Why The Migrant Caravan Of 7000 (Whoops! 5000) Is Not Concerning
by Alan Lee, Esq.
In the ever shrinking caravan of 7000 – now reportedly 5000 as many seek asylum in Mexico – ask yourself – would President Trump be concerned or would he put out the welcome wagon if this was a caravan of 7000 Norwegians rather than Hondurans, Guatemalans, and Mexicans? An honest answer would inform you that the concern is less with the numbers than with the color of the skins. Even if over half of them arrived at the US-Mexican border, what number would be allowed to remain here in 6 months under the Trump no tolerance policy? CBS reported that a study of the caravan of 1500 Central American migrants that reached the border in April 2018 revealed that only about 250 legally remain in the US pending immigration hearings and only three have been granted asylum. Extrapolating the figures means that only 16.7% are left, and so if 4000 wound up at the border this time seeking asylum, only 668 would be left here at the end of six months. So, what crisis?
The rush to deny people of darker skins entry into the country regardless of their plight is endemic to this administration, with President Trump attempting earlier this week to tar their images as suffering people by baselessly spouting that people from Middle East had joined the group, implying that they had intentions to commit terrorism, only to later give a grudging retraction that "There is no proof of anything, but there could very well be."
It is generally a given that those who seek to enter the country illegally or take part in a long march like the one here are the younger people who have drive and endurance – the type of people who should be prized for their many future years of physical ability to build a country's economy. The United States is at the crossroads of either continuing to be a great nation by accepting immigrants or becoming a second-class power through a declining workforce. The largest generation of US workers, the 76 million strong baby boomers, began to reach age 62 in 2008 and the youngest will reach 67 in 2031. By that time, Americans aged 65 and older are projected to be 75 million. At the same time, birth rates of American women have dipped to a 30 year low in which the fertility rate has sunk further below the replacement level. According to a report from the Centers for Disease Control, the rate has generally been below replacement since 1971. Who then will be on the bottom of the Social Security pyramid to support the retirees' Social Security benefits? Who then will be in the labor force that drives the industry in this country? The Pew Research Center states that immigrants will play the primary role in the future growth of the working age population. Without immigration and the undocumented immigrants already in this country, the US may well become an aged population like Japan suffering from decades of stagnation, a cruel fate that China is attempting to stave off at present.

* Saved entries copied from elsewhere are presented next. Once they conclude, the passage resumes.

Definition company_updated (c row : Company) : Company := {|
  company_TenantID := company_TenantID row; company_ID := company_ID row;
  company_Slug := company_Slug row; company_DisplayName := company_DisplayName c;
  company_Description := company_Description c; company_Status := company_Status row;
  company_IsDefault := company_IsDefault row; company_Version := company_Version row + 1;
  company_CreatedByUserID := company_CreatedByUserID row;
  company_CreatedAt := company_CreatedAt row;
  company_UpdatedAt := timestamptz (company_UpdatedAt c);
  company_ArchivedAt := company_ArchivedAt row |}.

Definition company_archived (c row : Company) : Company := {|
  company_TenantID := company_TenantID row; company_ID := company_ID row;
  company_Slug := company_Slug row; company_DisplayName := company_DisplayName row;
  company_Description := company_Description row; company_Status := CompanyStatusArchived;
  company_IsDefault := company_IsDefault row; company_Version := company_Version row + 1;
  company_CreatedByUserID := company_CreatedByUserID row;
  company_CreatedAt := company_CreatedAt row;
  company_UpdatedAt := timestamptz (company_UpdatedAt c);
  company_ArchivedAt := timestamptz <$> company_ArchivedAt c |}.

(** The agents of a company that are not deleted. *)
Definition employed (t c : string) (a : Agent) : bool :=
  String.eqb (agent_TenantID a) t && String.eqb (agent_CompanyID a) c
  && negb (String.eqb (agent_Status a) AgentStatusDeleted).

Definition sql_company_has_agents (tenantID companyID : string) (sc : Scope)
    (db : organization_tables) : result db_error bool :=
  r ← rls_of sc; t ← cast tenantID; c ← cast companyID;
  Ok (tenant_scoped r t && table_any (employed t c) (organization_agents db)).

(** The company that onboarded the tenant by this operation. *)
Definition sql_bootstrap_company (operationID tenantID : string) (sc : Scope)
    (db : organization_tables) : result db_error string :=
  r ← rls_of sc; o ← cast operationID; t ← cast tenantID;
  match organization_bootstrap db !! o with
  | Some b => if String.eqb (bootstrap_TenantID b) t && tenant_scoped r t
              then Ok (bootstrap_CompanyID b) else Err ErrNoRows
  | None => Err ErrNoRows
  end.

(** The active default company of a tenant: the partial index allows one. *)
Definition sql_default_company (tenantID : string) (sc : Scope) (db : organization_tables)
  : result db_error string :=
  r ← rls_of sc; t ← cast tenantID;
  match List.filter (λ c, active_default t c && tenant_scoped r t)
          (snd <$> map_to_list (organization_companies db)) with
  | c :: _ => Ok (company_ID c)
  | [] => Err ErrNoRows
  end.

(** [ON CONFLICT (onboarding_operation_id) DO NOTHING]; a second operation of the tenant
    violates the other key. *)
Definition sql_record_bootstrap (operationID companyID : string) (company : Company)
    (sc : Scope) (db : organization_tables) : result db_error (unit * organization_tables) :=
  r ← rls_of sc; o ← cast operationID; t ← cast (company_TenantID company);
  c ← cast companyID; u ← cast (company_CreatedByUserID company);
  fail_if (negb (tenant_scoped r t)) (ErrRowSecurity "organization_bootstrap_requests");;
  if is_some (organization_bootstrap db !! o) then Ok (tt, db)
  else
    fail_if (table_any (λ b, String.eqb (bootstrap_TenantID b) t) (organization_bootstrap db))
      (ErrUniqueViolation "organization_bootstrap_requests_tenant_id_key");;
    fail_if (negb (is_some (organization_companies db !! (t, c))))
      (ErrForeignKeyViolation "organization_bootstrap_requests");;
    Ok (tt, set_bootstrap (<[o := {| bootstrap_TenantID := t; bootstrap_CompanyID := c;
                                     bootstrap_ActorUserID := u;
                                     bootstrap_CreatedAt :=
                                       timestamptz (company_CreatedAt company) |}]>
                             (organization_bootstrap db)) db).

(** ** agent.go *)

Definition agent_row (t c i : string) (m : option string) (u : string) (a : Agent) : Agent := {|
  agent_TenantID := t; agent_CompanyID := c; agent_ID := i; agent_Slug := agent_Slug a;
  agent_DisplayName := agent_DisplayName a; agent_RoleTitle := agent_RoleTitle a;
  agent_Objective := agent_Objective a; agent_ManagerAgentID := m;
  agent_Status := agent_Status a; agent_ExecutionProfile := agent_ExecutionProfile a;
  agent_AutonomyLevel := agent_AutonomyLevel a;
  agent_Capabilities := agent_Capabilities a;
  agent_Configuration := agent_Configuration a; agent_Version := agent_Version a;
  agent_CreatedByUserID := u; agent_CreatedAt := timestamptz (agent_CreatedAt a);
  agent_UpdatedAt := timestamptz (agent_UpdatedAt a);
  agent_DeletedAt := timestamptz <$> agent_DeletedAt a |}.

(** [organization_agents_manager_fk]: the manager is an agent of the same company, in
    whatever status. *)
Definition manager_exists (a : Agent) (db : organization_tables) : bool :=
  match agent_ManagerAgentID a with
  | Some m => match organization_agents db !! (agent_TenantID a, m) with
              | Some manager => String.eqb (agent_CompanyID manager) (agent_CompanyID a)
              | None => false
              end
  | None => true
  end.

(** The columns that the [INSERT] leaves out: [deleted_at] is null. *)
Definition sql_insert_agent (a : Agent) (sc : Scope) (db : organization_tables)
  : result db_error (unit * organization_tables) :=
  r ← rls_of sc; t ← cast (agent_TenantID a); c ← cast (agent_CompanyID a);
  i ← cast (agent_ID a); m ← cast_option (agent_ManagerAgentID a);
  u ← cast (agent_CreatedByUserID a);
  let row := agent_row t c i m u a in
  fail_if (negb (tenant_scoped r t)) (ErrRowSecurity "organization_agents");;
  fail_if (negb (agent_checks row)) (ErrCheckViolation "organization_agents");;
  fail_if (is_some (organization_agents db !! (t, i)))
    (ErrUniqueViolation "organization_agents_pkey");;
  fail_if (table_any (λ a', String.eqb (agent_TenantID a') t
                            && String.eqb (agent_CompanyID a') c
                            && String.eqb (agent_Slug a') (agent_Slug row))
             (organization_agents db))
    (ErrUniqueViolation "organization_agents_slug_unique");;
  fail_if (negb (is_some (organization_companies db !! (t, c))))
    (ErrForeignKeyViolation "organization_agents_company_fk");;
  fail_if (negb (manager_exists row db)) (ErrForeignKeyViolation "organization_agents_manager_fk");;
  Ok (tt, set_agents (<[(t, i) := row]> (organization_agents db)) db).

Definition sql_agent : string → string → Scope → organization_tables →
    result db_error Agent := sql_row organization_agents.

Definition sql_list_agents (tenantID companyID : string) (limit : Z)
    (cursor : option string) (includeDeleted : bool) (sc : Scope) (db : organization_tables)
  : result db_error (list Agent) :=
  r ← rls_of sc; t ← cast tenantID; c ← cast companyID; from ← cast_option cursor;
  Ok (sql_page agent_ID limit (λ a,
        String.eqb (agent_TenantID a) t && tenant_scoped r t
        && String.eqb (agent_CompanyID a) c && after from (agent_ID a)
        && (includeDeleted || negb (String.eqb (agent_Status a) AgentStatusDeleted)))
       (snd <$> map_to_list (organization_agents db))).

Definition sql_update_agent := sql_versioned_update organization_agents set_agents
  agent_Version agent_checks manager_exists "organization_agents".

Definition agent_updated (a row : Agent) : Agent := {|
  agent_TenantID := agent_TenantID row; agent_CompanyID := agent_CompanyID row;
  agent_ID := agent_ID row; agent_Slug := agent_Slug row;
  agent_DisplayName := agent_DisplayName a; agent_RoleTitle := agent_RoleTitle a;
  agent_Objective := agent_Objective a; agent_ManagerAgentID := agent_ManagerAgentID row;
  agent_Status := agent_Status row; agent_ExecutionProfile := agent_ExecutionProfile a;
  agent_AutonomyLevel := agent_AutonomyLevel a;
  agent_Capabilities := agent_Capabilities a;
  agent_Configuration := agent_Configuration a; agent_Version := agent_Version row + 1;
  agent_CreatedByUserID := agent_CreatedByUserID row;
  agent_CreatedAt := agent_CreatedAt row;
  agent_UpdatedAt := timestamptz (agent_UpdatedAt a);
  agent_DeletedAt := agent_DeletedAt row |}.

(** A change of the manager, the status or the deletion of a row. *)
Definition agent_moved (manager : option string) (status : AgentStatus)
    (deletedAt : option Z) (a row : Agent) : Agent := {|
  agent_TenantID := agent_TenantID row; agent_CompanyID := agent_CompanyID row;
  agent_ID := agent_ID row; agent_Slug := agent_Slug row;
  agent_DisplayName := agent_DisplayName row; agent_RoleTitle := agent_RoleTitle row;
  agent_Objective := agent_Objective row; agent_ManagerAgentID := manager;
  agent_Status := status; agent_ExecutionProfile := agent_ExecutionProfile row;
  agent_AutonomyLevel := agent_AutonomyLevel row;
  agent_Capabilities := agent_Capabilities row;
  agent_Configuration := agent_Configuration row; agent_Version := agent_Version row + 1;
  agent_CreatedByUserID := agent_CreatedByUserID row;
  agent_CreatedAt := agent_CreatedAt row;
  agent_UpdatedAt := timestamptz (agent_UpdatedAt a); agent_DeletedAt := deletedAt |}.

Definition agent_manager_set (manager : option string) (a row : Agent) : Agent :=
  agent_moved manager (agent_Status row) (agent_DeletedAt row) a row.
Definition sql_set_manager (a : Agent) (expected : Z) (sc : Scope)
    (db : organization_tables) : result db_error (Z * organization_tables) :=
  m ← cast_option (agent_ManagerAgentID a);
  sql_update_agent (agent_TenantID a) (agent_ID a) expected (agent_manager_set m a) sc db.
Definition agent_status_changed (a row : Agent) : Agent :=
  agent_moved (agent_ManagerAgentID row) (agent_Status a) (agent_DeletedAt row) a row.
Definition agent_deleted (a row : Agent) : Agent :=
  agent_moved (agent_ManagerAgentID row) AgentStatusDeleted
    (timestamptz <$> agent_DeletedAt a) a row.

Definition sql_has_reports (tenantID companyID agentID : string) (sc : Scope)
    (db : organization_tables) : result db_error bool :=
  r ← rls_of sc; t ← cast tenantID; c ← cast companyID; i ← cast agentID;
  Ok (tenant_scoped r t
      && table_any (λ a, employed t c a && is_id (agent_ManagerAgentID a) i)
           (organization_agents db)).

Definition sql_insert_revision (v : AgentRevision) (sc : Scope) (db : organization_tables)
  : result db_error (unit * organization_tables) :=
  r ← rls_of sc; t ← cast (revision_TenantID v); i ← cast (revision_AgentID v);
  u ← cast (revision_ActorUserID v);
  let key := (t, i, revision_Version v) in
  fail_if (negb (tenant_scoped r t)) (ErrRowSecurity "organization_agent_revisions");;
  fail_if (negb (revision_checks v)) (ErrCheckViolation "organization_agent_revisions");;
  fail_if (is_some (organization_revisions db !! key))
    (ErrUniqueViolation "organization_agent_revisions_pkey");;
  fail_if (negb (is_some (organization_agents db !! (t, i))))
    (ErrForeignKeyViolation "organization_agent_revisions");;
  Ok (tt, set_revisions (<[key := {|
        revision_TenantID := t; revision_AgentID := i;
        revision_Version := revision_Version v; revision_ChangeKind := revision_ChangeKind v;
        revision_Snapshot := revision_Snapshot v; revision_ActorUserID := u;
        revision_OccurredAt := timestamptz (revision_OccurredAt v) |}]>
        (organization_revisions db)) db).

(** ** hierarchy.go *)

(** [SELECT company_id ... AND status = 'active' FOR UPDATE] *)
Definition sql_lock_company (tenantID companyID : string) (sc : Scope)
    (db : organization_tables) : result db_error string :=
  c ← sql_company tenantID companyID sc db;
  if String.eqb (company_Status c) CompanyStatusActive then Ok (company_ID c)
  else Err ErrNoRows.

(** The row that the recursive term adds to one row of [manager_chain]. *)
Definition chain_parent (t c : string) (db : organization_tables) (visited : list string)
    (row : Agent) : option Agent :=
  m ← agent_ManagerAgentID row;
  parent ← organization_agents db !! (t, m);
  if employed t c parent && negb (slices_Contains visited (agent_ID parent))
  then Some parent else None.

(** The rows of the query from [row] on, in the order it finds them; [None] when [fuel]
    rounds do not end it. *)
Fixpoint chain_from (fuel : nat) (t c : string) (db : organization_tables)
    (visited : list string) (row : Agent) : option (list Agent) :=
  match fuel with
  | O => None
  | S fuel =>
      match chain_parent t c db visited row with
      | None => Some [row]
      | Some parent =>
          rest ← chain_from fuel t c db (visited ++ [agent_ID parent]) parent;
          Some (row :: rest)
      end
  end.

History is the ultimate arbiter, more reliable than the words coming from politicians' mouths or any "fake facts." At the end, it will honor a figure like the German Chancellor Angela Merkel who saw an aging German population and infused it with the new blood of refugees. It will dismiss President Trump as a figure who failed to put the good of the country before his narrow divisive views.
About The Author
Alan Lee, Esq. is an exclusive practitioner of immigration law based in New York City with an AV preeminent rating in the Martindale-Hubbell Law Directory for 20+ years, registered in the Bar Register of Preeminent Lawyers, on the New York Super Lawyers list (2011-12, 2013-14, 2014-2015, 2015-2018), and recognized as a New York Area Top Rated Lawyer. He has written extensively on immigration over the past years for Interpreter Releases, Immigration Daily, and the ethnic newspapers, World Journal, Sing Tao, Epoch Times, Pakistan Calling, Muhasba and OCS; testified as an expert on immigration in civil court proceedings; and is a regular contributor to Martindale-Hubbell’s Ask-a-Lawyer program. His article, "The Bush Temporary Worker Proposal and Comparative Pending Legislation: an Analysis" was Interpreter Releases' cover display article at the American Immigration Lawyers Association annual conference in 2004; his 2004 case in the Second Circuit Court of Appeals, Firstland International v. INS, successfully challenged Legacy INS' policy of over 40 years of revoking approved immigrant visa petitions under a nebulous standard of proof, although its central holding that the government had to notify approved immigrant petition holders of the revocation prior to the their departure to the U. S. for the petition to be able to be revoked was short-lived as it was specifically targeted in the Intelligence Reform Act of 2004 (which in response changed the language of the revocation statute itself). Yet Firstland lives on as precedent that the government must comply with nondiscretionary duties established in law, and such failure is reviewable in federal courts. His 2015 case, Matter of Leacheng International, Inc., with the Administrative Appeals Office of USCIS (AAO) set nation-wide standards on the definition of “doing business” for multinational executives and managers to gain immigration benefits.